Last night, I was overcome with so much pressure in my head that even the light in the room was making me feel sick. I laid down on the couch with a pillow over my head, feeling dizzy and so anxious, wondering the question that has been on a repetitive tape in my head: “What is wrong with me? What is happening to me?” I asked my husband to make a bath for me, thinking that sitting in warm water with the lights off would help. As I sat in the bath, beginning to feel soothed, I began praying again– moreso speaking to the enemy than praying– telling him he didn’t have authority and that he had to go. But as soon as I started speaking it away, it got worse. I was getting so dizzy I had to sit up and put my head over the tub, thus triggering the anxiety to build up. I felt so defeated at this point, wondering why God would allow this to keep overtaking me. Wondering why if I am praying in Jesus’ name this won’t go away. Wondering why it has been a year of me trying to fight back and feeling so defeated and exhausted and desiring so badly to give up but not being able to, because I am so miserable. A song came into my head that was so strange; it was a song that I must’ve known when I was younger because it is SUCH a 90’s song. There was no reason I would be playing it over in my head other than maybe possibly because the Lord put it there. So I began to sing it and pay attention to the words.

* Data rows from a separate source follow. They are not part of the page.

Lemma base_cache_step others m p free retention req nt :
  group_inv others m p free → cacheable retention m p → enable_caching p = true → request_ready req → 0 ≤ nt →
  nt / block_size m ≤ py_len (blocks_of (request_id req) m) →
  nt / block_size m * block_size m ≤ py_len (block_hashes req) * hash_block_size p →
  ∃ req' m' p', base_cache_blocks req nt retention m p = Ok (req', m', p') ∧
    cached_step others m p free req (nt / block_size m) req' m' p'.
Proof.
  intros Hg Hcb Hcache Hready Hnt Hb Hhash. pose proof Hg as [Hinv [Hval Hsz Hsp Hpart Hc Htr Hcw]]. set (rid := request_id req) in *.
  set (a := default 0 (num_cached_block m !! rid)). set (b := nt / block_size m) in *.
  assert (Ha0 : 0 ≤ a) by apply Hc. unfold base_cache_blocks. fold rid a b. destruct (Z.leb_spec b a) as [Hle|Hlt].
  { exists req, m, p. split; [done|]. split; try done.
    - split; [exists free; split; [done|lia]| |done]. split; [done|auto].
    - intros rid'. fold rid. case_decide; [subst rid'; fold a; lia|done]. }
  destruct (mask_ok m p retention a b ((num_prompt_tokens req - 1) ::
    (if shared_prefix_boundary req =? 0 then [] else [shared_prefix_boundary req])) Hcb Hsp Hsz) as (mask & -> & Hmask); [pose proof (Hc rid); lia|].
  cbn [mbind result_bind].
  pose proof (tracked_call others m p free retention req a b mask Hg Hcb Hcache Hready eq_refl Hlt Hb Hhash Hmask) as Hcall. fold rid in Hcall.
  destruct (cache_full_blocks_spec p req _ _ _ _ _ mask (proj2 (mi_pool _ _ _ _ Hinv)) Hcall) as (p' & req' & Hrun & Heff & Hs & Hmo & _).
  change (block_size (set_blocks ?r ?l m)) with (block_size m). change (kv_cache_group_id (set_blocks ?r ?l m)) with (kv_cache_group_id m).
  rewrite Hrun. cbn [mbind result_bind]. assert (Hid : request_id req' = rid) by (change (request_id (strip req') = request_id (strip req)); by rewrite Hs).
  rewrite Hid. set (m' := set_num_cached_block _ _). exists req', m', p'. split; [done|].
  pose proof (fe_recached _ _ _ _ _ _ _ _ _ Heff) as Hrc. pose proof (same_queue_shape _ _ (rc_queue _ _ Hrc) (rc_config _ _ Hrc)) as Hsh.
  assert (Hblk : ∀ rid', blocks_of rid' m' = blocks_of rid' m).
  { intros rid'. change (blocks_of rid' m') with (blocks_of rid' (set_blocks rid (blocks_of rid m) m)). rewrite blocks_of_set. by case_decide; [subst|]. }
  assert (Hkn : ∀ rid', num_cached_block m' !! rid' = if decide (rid' = rid) then Some b else num_cached_block m !! rid').
  { intros rid'. change (num_cached_block m' !! rid') with (<[rid := b]> (num_cached_block m) !! rid').
    destruct (decide (rid' = rid)) as [->|]; [by rewrite lookup_insert_eq|by rewrite lookup_insert_ne]. }
  assert (Hkeep : ∀ j, private p j → (∀ i : Z, ¬ cached_by p (blocks_of rid m) a b mask i j) → private p' j).
  { intros j [Hone Hno] Hnc. destruct (fe_frame _ _ _ _ _ _ _ _ _ Heff j Hnc) as (Hh & _). split; [by rewrite <-(sq_ref _ _ (rc_queue _ _ Hrc))|congruence]. }
  assert (Hinv' : mgr_inv others m' p' free).
  { pose proof (set_same_inv others m p' free rid (recached_mgr_inv others m p free p' Hrc Hinv)) as []. by split. }
  split; [|done| |done|by eapply request_ready_strip].
  2: { intros rid'. rewrite Hkn. fold rid. case_decide; [subst; simpl; fold a; lia|done]. }
  split; [|split; [done|]|done].
  - exists free. split; [|lia]. split; [done|]. split; [apply (mi_valid _ _ _ _ Hinv')|done|done|done| | |done].
    + intros rid'. rewrite Hkn. case_decide; [simpl; apply Z.div_pos; lia|apply Hc].
    + intros _ rid' k j (Hk & Hj & Hge). rewrite Hblk in Hk. rewrite Hkn in Hge.
      assert (Hun : uncached m rid' k j) by (split_and!; [done|done|]; destruct (decide (rid' = rid)) as [E|]; [rewrite E; change (a ≤ Z.of_nat k); simpl in Hge; lia|done]).
      pose proof (Htr Hcache rid' k j Hun) as Hpr. apply Hkeep; [done|]. intros i (Hi & Hr & _).
      destruct (private_unique others m p free rid' k j Hinv Hk Hj (proj1 Hpr)) as (_ & _ & H0 & Hu). destruct (decide (rid' = rid)) as [E|Hne].
      * rewrite <-E in Hr. apply Hu in Hr. simpl in Hge. clear -Hr Hi Hge Ha0. lia.
      * specialize (H0 rid ltac:(congruence)). apply list_elem_of_lookup_2, mult_pos in Hr. lia.
  - intros _ j Hj Hh Hoth Hpr. apply Hkeep; [done|]. intros i (Hi & Hr & _).
    destruct (private_unique others m p free rid _ j Hinv Hr Hj (proj1 Hpr)) as (Hz & _). lia.
Qed.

“Jesus, lover of my soul/ Jesus, I will never let you go/ You’ve taken me from the miry clay/ You set my feet upon the rock, and now I know/ I love you, I need you/ Though my world may fall, I’ll never let you go/ My Savior, My closest Friend/ I will worship you until the very end.”

As I was singing it became a praise in my spirit and a declaration of dedication to my God. “Though my world may fall, I’ll never let you go.” I began speaking to the enemy again. It was no longer a fight back though. I thought of Job, and how he endured so much sickness and heartbreak and loneliness, never getting relief through his prayers. But the point was that he didn’t give up on God. He never let go of God through his trial. And neither will I. I began to tell the enemy to hit me with his best shot. “Keep it coming. Do whatever you want. Nothing will keep me from Jesus. Nothing will keep me from worshipping him. I’m not going anywhere.” As this resolution filled my heart, the fear went away. The anxiety went away. The dizziness ceased. My head and heart had clarity for the first time in so long.

This was the moment I began to understand spiritual warfare. It’s not about fighting back and pushing to get healing all the time. It’s why Paul didn’t sit in his jail cell interceding and praying for God to save him. He praised God. He worshipped God. Nothing would keep him from loving his Lord. Nothing would weaken his spirit. And it was through his praise that the chains were literally broken off his wrists, and the cell door opened. He was freed through his resolution to worship Jesus in all circumstances.

Something shifted in my spirit last night. A strength was added to me that wasn’t there before. And it isn’t because I fought the enemy. It’s because I stopped fearing his tactics. I realized that anything he might do to me for a time will only turn around to be power added to my testimony of Jesus and His ability to win.

I win. This place of hardship this past year is only building my victory story. It’s only making Jesus more glorified in my life. Even when the enemy tries to ruin that story he only adds to it. So keep it coming you dumb devil. You can’t diminish the power of God in my life or the love for Him in my heart.